A direção da Greenwood discorda do diagnóstico do psiquiatra. "Ele ainda apresentava um quadro de risco para si mesmo, impulsividade e um vínculo muito forte com a droga. Não concedemos a alta", afirma Pablo Roig, diretor da clínica. Segundo Roig, o paciente só está pronto para a reinserção na sociedade quando consegue estabelecer na própria mente uma relação definida de causa e efeito do uso de entorpecentes. "Para ser liberado, é fundamental que o dependente tenha limites e reconheça as consequências do vício. Fábio ainda precisava de um tempo maior", diz ele.

Discreta e introspectiva, Suely frequenta todas as semanas a "casa da amizade", um grupo do Rotary Club na cidade de Socorro, voltado para ações humanitárias. Lá, ela faz trabalhos de artesanato e organiza bazares para ajudar crianças carentes. "Para ela é muito importante ter uma atividade", afirma Amélia Padilha, amiga e parceira das ações de caridade. Suely evita comentários em relação ao filho, mesmo com as pessoas mais próximas. "Ele está procurando ajuda e ela está feliz por isso", diz Amélia.

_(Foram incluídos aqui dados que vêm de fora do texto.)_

(* ===== verification/Telemetry.v ===== *)
(** * Telemetry: counters and audit trail of the terminal gateway

    services/vm/src/terminal/terminal-telemetry.service.ts and the metrics route
    of terminal-metrics.controller.ts.  [at] and [connectedAt] are instants in
    milliseconds; the clock of a call is its [now] argument. *)

From Stdlib Require Import ZArith Lia Ascii String.
From stdpp Require Import base list sets strings pretty.
From S2P Require Import Prelude Text Js RequestSecurity.
Import RequestSecurity.

Module Telemetry.

Inductive AuditKind :=
| connect_attempt | connect_success | connect_denied | connect_failed
| disconnect | input_rejected | input_accepted.

Record TerminalAuditEvent := {
  a_at : Z; a_event : AuditKind; a_clientId : string; a_vmId : option string;
  a_userId : option string; a_detail : option string;
}.

Record TerminalClientStats := {
  connectedAt : Z; cs_vmId : option string; cs_userId : option string;
  inputBytes : Z; outputBytes : Z;
}.

Record TerminalTelemetry := {
  startedAt : Z;
  clients : list (string * TerminalClientStats);
  audits : list TerminalAuditEvent;
  totalConnections : Z; failedConnections : Z; rejectedInputs : Z;
  totalInputBytes : Z; totalOutputBytes : Z;
}.

Definition maxAudits : nat := 300.

Definition new_telemetry (now : Z) : TerminalTelemetry :=
  {| startedAt := now; clients := []; audits := []; totalConnections := 0;
     failedConnections := 0; rejectedInputs := 0; totalInputBytes := 0; totalOutputBytes := 0 |}.

Definition set_clients (x : list (string * TerminalClientStats)) (t : TerminalTelemetry) :=
  {| startedAt := startedAt t; clients := x; audits := audits t;
     totalConnections := totalConnections t; failedConnections := failedConnections t;
     rejectedInputs := rejectedInputs t; totalInputBytes := totalInputBytes t;
     totalOutputBytes := totalOutputBytes t |}.
Definition set_audits (x : list TerminalAuditEvent) (t : TerminalTelemetry) :=
  {| startedAt := startedAt t; clients := clients t; audits := x;
     totalConnections := totalConnections t; failedConnections := failedConnections t;
     rejectedInputs := rejectedInputs t; totalInputBytes := totalInputBytes t;
     totalOutputBytes := totalOutputBytes t |}.
(** The increments of the five counters. *)
Definition add_counters (connections failed rejected input output : Z) (t : TerminalTelemetry) :=
  {| startedAt := startedAt t; clients := clients t; audits := audits t;
     totalConnections := totalConnections t + connections;
     failedConnections := failedConnections t + failed;
     rejectedInputs := rejectedInputs t + rejected;
     totalInputBytes := totalInputBytes t + input;
     totalOutputBytes := totalOutputBytes t + output |}.

(** [push], then [splice(0, length - maxAudits)]. *)
Definition recordAudit (e : TerminalAuditEvent) (t : TerminalTelemetry) : TerminalTelemetry :=
  let pushed := audits t ++ [e] in
  set_audits (if (maxAudits <? length pushed)%nat
              then drop (length pushed - maxAudits) pushed else pushed) t.

Definition audit (now : Z) (k : AuditKind) (clientId : string) (vmId userId detail : option string)
    : TerminalTelemetry → TerminalTelemetry :=
  recordAudit {| a_at := now; a_event := k; a_clientId := clientId; a_vmId := vmId;
                 a_userId := userId; a_detail := detail |}.

Definition markConnectAttempt (now : Z) (clientId : string) (vmId userId : option string)
    : TerminalTelemetry → TerminalTelemetry :=
  audit now connect_attempt clientId vmId userId None.

Definition markConnectSuccess (now : Z) (clientId : string) (vmId userId : option string)
    (t : TerminalTelemetry) : TerminalTelemetry :=
  let t1 := add_counters 1 0 0 0 0 t in
  let t2 := set_clients (jset clientId {| connectedAt := now; cs_vmId := vmId; cs_userId := userId;
                                          inputBytes := 0; outputBytes := 0 |} (clients t1)) t1 in
  audit now connect_success clientId vmId userId None t2.

Definition markConnectDenied (now : Z) (clientId detail : string) (vmId userId : option string)
    (t : TerminalTelemetry) : TerminalTelemetry :=
  audit now connect_denied clientId vmId userId (Some detail) (add_counters 0 1 0 0 0 t).

Definition markConnectFailed (now : Z) (clientId detail : string) (vmId userId : option string)
    (t : TerminalTelemetry) : TerminalTelemetry :=
  audit now connect_failed clientId vmId userId (Some detail) (add_counters 0 1 0 0 0 t).

Definition markDisconnect (now : Z) (clientId : string) (detail : option string)
    (t : TerminalTelemetry) : TerminalTelemetry :=
  let existing := jget clientId (clients t) in
  let t1 := audit now disconnect clientId (existing ≫= cs_vmId) (existing ≫= cs_userId) detail t in
  set_clients (jdelete clientId (clients t1)) t1.

Definition add_bytes (input output : Z) (s : TerminalClientStats) : TerminalClientStats :=
  {| connectedAt := connectedAt s; cs_vmId := cs_vmId s; cs_userId := cs_userId s;
     inputBytes := inputBytes s + input; outputBytes := outputBytes s + output |}.
(** [if (existing) existing.inputBytes += bytes]: the entry is shared with the map. *)
Definition bump_client (clientId : string) (input output : Z) (t : TerminalTelemetry) :=
  match jget clientId (clients t) with
  | Some s => set_clients (jset clientId (add_bytes input output s) (clients t)) t
  | None => t
  end.

Definition addInputBytes (now : Z) (clientId : string) (bytes : Z) (t : TerminalTelemetry)
    : TerminalTelemetry :=
  let existing := jget clientId (clients t) in
  audit now input_accepted clientId (existing ≫= cs_vmId) (existing ≫= cs_userId)
    (Some (pretty bytes +:+ " bytes"))
    (add_counters 0 0 0 bytes 0 (bump_client clientId bytes 0 t)).

Definition addOutputBytes (clientId : string) (bytes : Z) (t : TerminalTelemetry) : TerminalTelemetry :=
  add_counters 0 0 0 0 bytes (bump_client clientId 0 bytes t).

Definition markInputRejected (now : Z) (clientId detail : string) (t : TerminalTelemetry)
    : TerminalTelemetry :=
  let t1 := add_counters 0 0 1 0 0 t in
  let existing := jget clientId (clients t1) in
  audit now input_rejected clientId (existing ≫= cs_vmId) (existing ≫= cs_userId) (Some detail) t1.

(** What the metrics route answers. *)
Record ActiveClient := {
  ac_clientId : string; ac_vmId : option string; ac_userId : option string;
  ac_connectedForSeconds : Z; ac_inputBytes : Z; ac_outputBytes : Z;
}.
Record Snapshot := {
  uptimeSeconds : Z; activeSessions : Z; sn_totalConnections : Z; sn_failedConnections : Z;
  sn_rejectedInputs : Z; sn_totalInputBytes : Z; sn_totalOutputBytes : Z;
  activeClients : list ActiveClient; recentAuditEvents : list TerminalAuditEvent;
}.

Definition getSnapshot (now : Z) (t : TerminalTelemetry) : Snapshot :=
  {| uptimeSeconds := (now - startedAt t) / 1000;
     activeSessions := Z.of_nat (length (clients t));
     sn_totalConnections := totalConnections t; sn_failedConnections := failedConnections t;
     sn_rejectedInputs := rejectedInputs t; sn_totalInputBytes := totalInputBytes t;
     sn_totalOutputBytes := totalOutputBytes t;
     activeClients := (λ '(clientId, s),
       {| ac_clientId := clientId; ac_vmId := cs_vmId s; ac_userId := cs_userId s;
          ac_connectedForSeconds := (now - connectedAt s) / 1000;
          ac_inputBytes := inputBytes s; ac_outputBytes := outputBytes s |}) <$> clients t;
     recentAuditEvents := drop (length (audits t) - 100) (audits t) |}.

(** TerminalMetricsController.getMetrics, behind the JWT guard. *)
Definition getMetrics (now : Z) (user : Identity) (t : TerminalTelemetry) : outcome Snapshot :=
  if negb (bool_decide (role user = Some "ADMIN"%string))
  then Throw (ForbiddenException "Only admins can access terminal metrics")
  else Ret (getSnapshot now t).

(** ** The invariant of the counters *)

Record wf (t : TerminalTelemetry) : Prop := {
  wf_audits : (length (audits t) ≤ maxAudits)%nat;
  wf_keys : NoDup (jkeys (clients t));
  wf_bytes : Forall (λ kv, 0 <= inputBytes kv.2 ∧ 0 <= outputBytes kv.2) (clients t);
  wf_input : sumZ (inputBytes ∘ snd) (clients t) <= totalInputBytes t;
  wf_output : sumZ (outputBytes ∘ snd) (clients t) <= totalOutputBytes t;
  wf_active : Z.of_nat (length (clients t)) <= totalConnections t;
}.
Create HintDb telemetry.

Lemma wf_new now : wf (new_telemetry now).
Proof. split; simpl; try done; [lia|constructor]. Qed.

Lemma wf_audit now k c v u d t : wf t → wf (audit now k c v u d t).
Proof.
  intros [Ha Hk Hb Hi Ho Hc]. split; simpl; try done.
  case_match eqn:E; [|by apply Nat.ltb_ge in E]. rewrite length_drop. unfold maxAudits in *. lia.
Qed.

Lemma wf_counters c f r i o t : 0 <= c → 0 <= i → 0 <= o → wf t → wf (add_counters c f r i o t).
Proof. intros ??? [Ha Hk Hb Hi Ho Hc]. split; simpl; try done; lia. Qed.

Lemma Forall_jset {V} (P : V → Prop) k v (m : list (string * V)) :
  Forall (P ∘ snd) m → P v → Forall (P ∘ snd) (jset k v m).
Proof.
  intros Hm Hv. induction Hm as [|[x w] m Hw Hm IH]; simpl; [by repeat constructor|].
  case_bool_decide; by constructor.
Qed.
Lemma Forall_jdelete {V} (P : V → Prop) k (m : list (string * V)) :
  Forall (P ∘ snd) m → Forall (P ∘ snd) (jdelete k m).
Proof.
  unfold jdelete. induction 1 as [|[x w] m Hw Hm IH]; simpl; [constructor|].
  case_match; [by constructor|done].
Qed.
Lemma jget_Forall {V} (P : V → Prop) k v (m : list (string * V)) :
  Forall (P ∘ snd) m → jget k m = Some v → P v.
Proof.
  induction 1 as [|[x w] m Hw Hm IH]; simpl; [done|]. case_bool_decide; naive_solver.
Qed.

Abbreviation nonneg_stats := (λ s, 0 <= inputBytes s ∧ 0 <= outputBytes s).

Lemma sumZ_jset_zero {V} (f : V → Z) k v (m : list (string * V)) :
  Forall ((λ w, 0 <= f w) ∘ snd) m → f v = 0 →
  sumZ (f ∘ snd) (jset k v m) <= sumZ (f ∘ snd) m.
Proof.
  intros Hm Hv. rewrite sumZ_jset. destruct (jget k m) as [w|] eqn:E; simpl; [|lia].
  apply (jget_Forall (λ w, 0 <= f w)) in E; [lia|done].
Qed.

Lemma nonneg_stats_split (m : list (string * TerminalClientStats)) :
  Forall (nonneg_stats ∘ snd) m →
  Forall ((λ s, 0 <= inputBytes s) ∘ snd) m ∧ Forall ((λ s, 0 <= outputBytes s) ∘ snd) m.
Proof. intros Hm. split; eapply Forall_impl; try exact Hm; by intros [? ?] [? ?]. Qed.

Lemma wf_connected k v t :
  wf t → inputBytes v = 0 → outputBytes v = 0 →
  wf (set_clients (jset k v (clients t)) (add_counters 1 0 0 0 0 t)).
Proof.
  intros [Ha Hk Hb Hi Ho Hc] Hvi Hvo.
  destruct (nonneg_stats_split _ Hb) as [Hbi Hbo]. split; simpl; try done.
  - by apply jset_NoDup.
  - apply (Forall_jset nonneg_stats); [done|lia].
  - pose proof (sumZ_jset_zero inputBytes k v _ Hbi Hvi). lia.
  - pose proof (sumZ_jset_zero outputBytes k v _ Hbo Hvo). lia.
  - pose proof (length_jset k v (clients t)). lia.
Qed.

Lemma wf_bump k i o t :
  wf t → 0 <= i → 0 <= o → wf (add_counters 0 0 0 i o (bump_client k i o t)).
Proof.
  intros Ht Hi0 Ho0. unfold bump_client.
  destruct (jget k (clients t)) as [s|] eqn:E; [|by apply wf_counters].
  destruct Ht as [Ha Hk Hb Hi Ho Hc]. pose proof (jget_Some_key _ _ _ E) as Hin.
  pose proof (jget_Forall nonneg_stats _ _ _ Hb E) as [? ?].
  split; simpl; try done.
  - by apply jset_NoDup.
  - apply (Forall_jset nonneg_stats); [done|simpl; lia].
  - rewrite sumZ_jset, E. simpl. lia.
  - rewrite sumZ_jset, E. simpl. lia.
  - rewrite <-(length_fmap fst (jset _ _ _)). fold (jkeys (jset k (add_bytes i o s) (clients t))).
    rewrite jset_present by done. unfold jkeys. rewrite length_fmap. lia.
Qed.

Lemma wf_delete k t : wf t → wf (set_clients (jdelete k (clients t)) t).
Proof.
  intros [Ha Hk Hb Hi Ho Hc]. destruct (nonneg_stats_split _ Hb) as [Hbi Hbo].
  split; simpl; try done.
  - by apply jdelete_NoDup.
  - by apply (Forall_jdelete nonneg_stats).
  - pose proof (sumZ_jdelete inputBytes k _ Hbi). lia.
  - pose proof (sumZ_jdelete outputBytes k _ Hbo). lia.
  - pose proof (length_jdelete k (clients t)). lia.
Qed.
#[export] Hint Resolve wf_new wf_audit wf_counters wf_connected wf_bump wf_delete : telemetry.

(** Every method keeps the invariant. *)
Lemma wf_attempt now c v u t : wf t → wf (markConnectAttempt now c v u t).
Proof. unfold markConnectAttempt. auto with telemetry. Qed.
Lemma wf_success now c v u t : wf t → wf (markConnectSuccess now c v u t).
Proof. intros. unfold markConnectSuccess. apply wf_audit. by apply (wf_connected c _ t). Qed.
Lemma wf_denied now c d v u t : wf t → wf (markConnectDenied now c d v u t).
Proof. intros. unfold markConnectDenied. by apply wf_audit, wf_counters. Qed.
Lemma wf_failed now c d v u t : wf t → wf (markConnectFailed now c d v u t).
Proof. intros. unfold markConnectFailed. by apply wf_audit, wf_counters. Qed.
Lemma wf_disconnect now c d t : wf t → wf (markDisconnect now c d t).
Proof. unfold markDisconnect. auto with telemetry. Qed.
Lemma wf_addInput now c n t : 0 <= n → wf t → wf (addInputBytes now c n t).
Proof. intros. unfold addInputBytes. apply wf_audit, wf_bump; [done|done|lia]. Qed.
Lemma wf_addOutput c n t : 0 <= n → wf t → wf (addOutputBytes c n t).
Proof. intros. unfold addOutputBytes. apply wf_bump; [done|lia|done]. Qed.
Lemma wf_rejected now c d t : wf t → wf (markInputRejected now c d t).
Proof. intros. unfold markInputRejected. by apply wf_audit, wf_counters. Qed.
#[export] Hint Resolve wf_attempt wf_success wf_denied wf_failed wf_disconnect
  wf_addInput wf_addOutput wf_rejected : telemetry.

(** The snapshot an administrator reads is bounded and consistent with itself. *)
Lemma snapshot_sound now t (n := getSnapshot now t) : wf t →
  (length (recentAuditEvents n) ≤ 100)%nat ∧
  Z.of_nat (length (activeClients n)) = activeSessions n ∧
  activeSessions n <= sn_totalConnections n ∧
  sumZ ac_inputBytes (activeClients n) <= sn_totalInputBytes n ∧
  sumZ ac_outputBytes (activeClients n) <= sn_totalOutputBytes n.
Proof.
  intros [Ha Hk Hb Hi Ho Hc]. subst n. split_and!; simpl; try done.
  - rewrite length_drop. lia.
  - by rewrite length_fmap.
  - by rewrite (sumZ_fmap _ _ (inputBytes ∘ snd)) by (by intros [k s]).
  - by rewrite (sumZ_fmap _ _ (outputBytes ∘ snd)) by (by intros [k s]).
Qed.
End Telemetry.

Fábio nasceu e cresceu na Vila Mariana, bairro de classe média de São Paulo. Trabalhou dos 7 aos 13 anos na banca de revista de seu pai, que era funcionário do banco Itaú. Foi lá que, folheando um jornal, deparou-se com um anúncio de testes de atores para uma peça de teatro. Estava selado seu destino. Fábio decidiu que seria ator e, aos 18 anos, se matriculou no curso de teatro da Fundação das Artes, em São Caetano do Sul. Nesta mesma escola, passaram outros profissionais bemsucedidos como o diretor teatral Ulisses Cruz e os atores Marcos Frota, Cássia Kiss e André Segatti.

"O que mais me chamava a atenção no Fábio era a capacidade de ousar", lembra Lídia Zózima, sua professora no curso.

NA INFÂNCIA Banca de jornal onde Fábio trabalhou

Ela ficou chocada – e maravilhada – durante uma tarefa do laboratório teatral em que Fábio se destacou dos colegas. Os alunos tinham 24 horas para criar um personagem pássaro. No dia seguinte, eles apresentaram o esperado, ou seja, atuações com os trejeitos característicos do animal. Fábio desapareceu por alguns instantes. De repente, a turma foi surpreendida com os sons de uma águia no pátio da escola. O garoto magro de belos olhos azuis estava pendurado no topo do portão, com 80 velas acesas entre as grades. "Foi lindo e inesquecível. Apesar do risco da queda, sucumbi à beleza daquela águia cercada de luzes", conta Lídia.

Para construir os personagens que interpretaria, Fábio costumava ir sozinho, à noite, para a estação de trem de São Caetano, na linha Rio Grande da Serra-Luz, e seguia no percurso mais perigoso e fértil para qualquer ator. Era onde ele observava o comportamento dos mendigos, vendedores ambulantes, bandidos, travestis, gangues de rua e drogados. "Era a sua inspiração real para criar os papéis que representava", conta a professora. Ela recorda com carinho do ex-aluno, que a auxiliou durante a recuperação de um câncer, quando ainda estava no curso. "Quando fiquei doente, o Fábio me ajudou com uma boa quantia para passar um tempo na Índia. Jamais esquecerei aquele ato de carinho", diz. Assim como apoiou sua antiga professora, ele precisa ajudar a si mesmo a superar o passado e, assim, escrever um novo capítulo de sua história.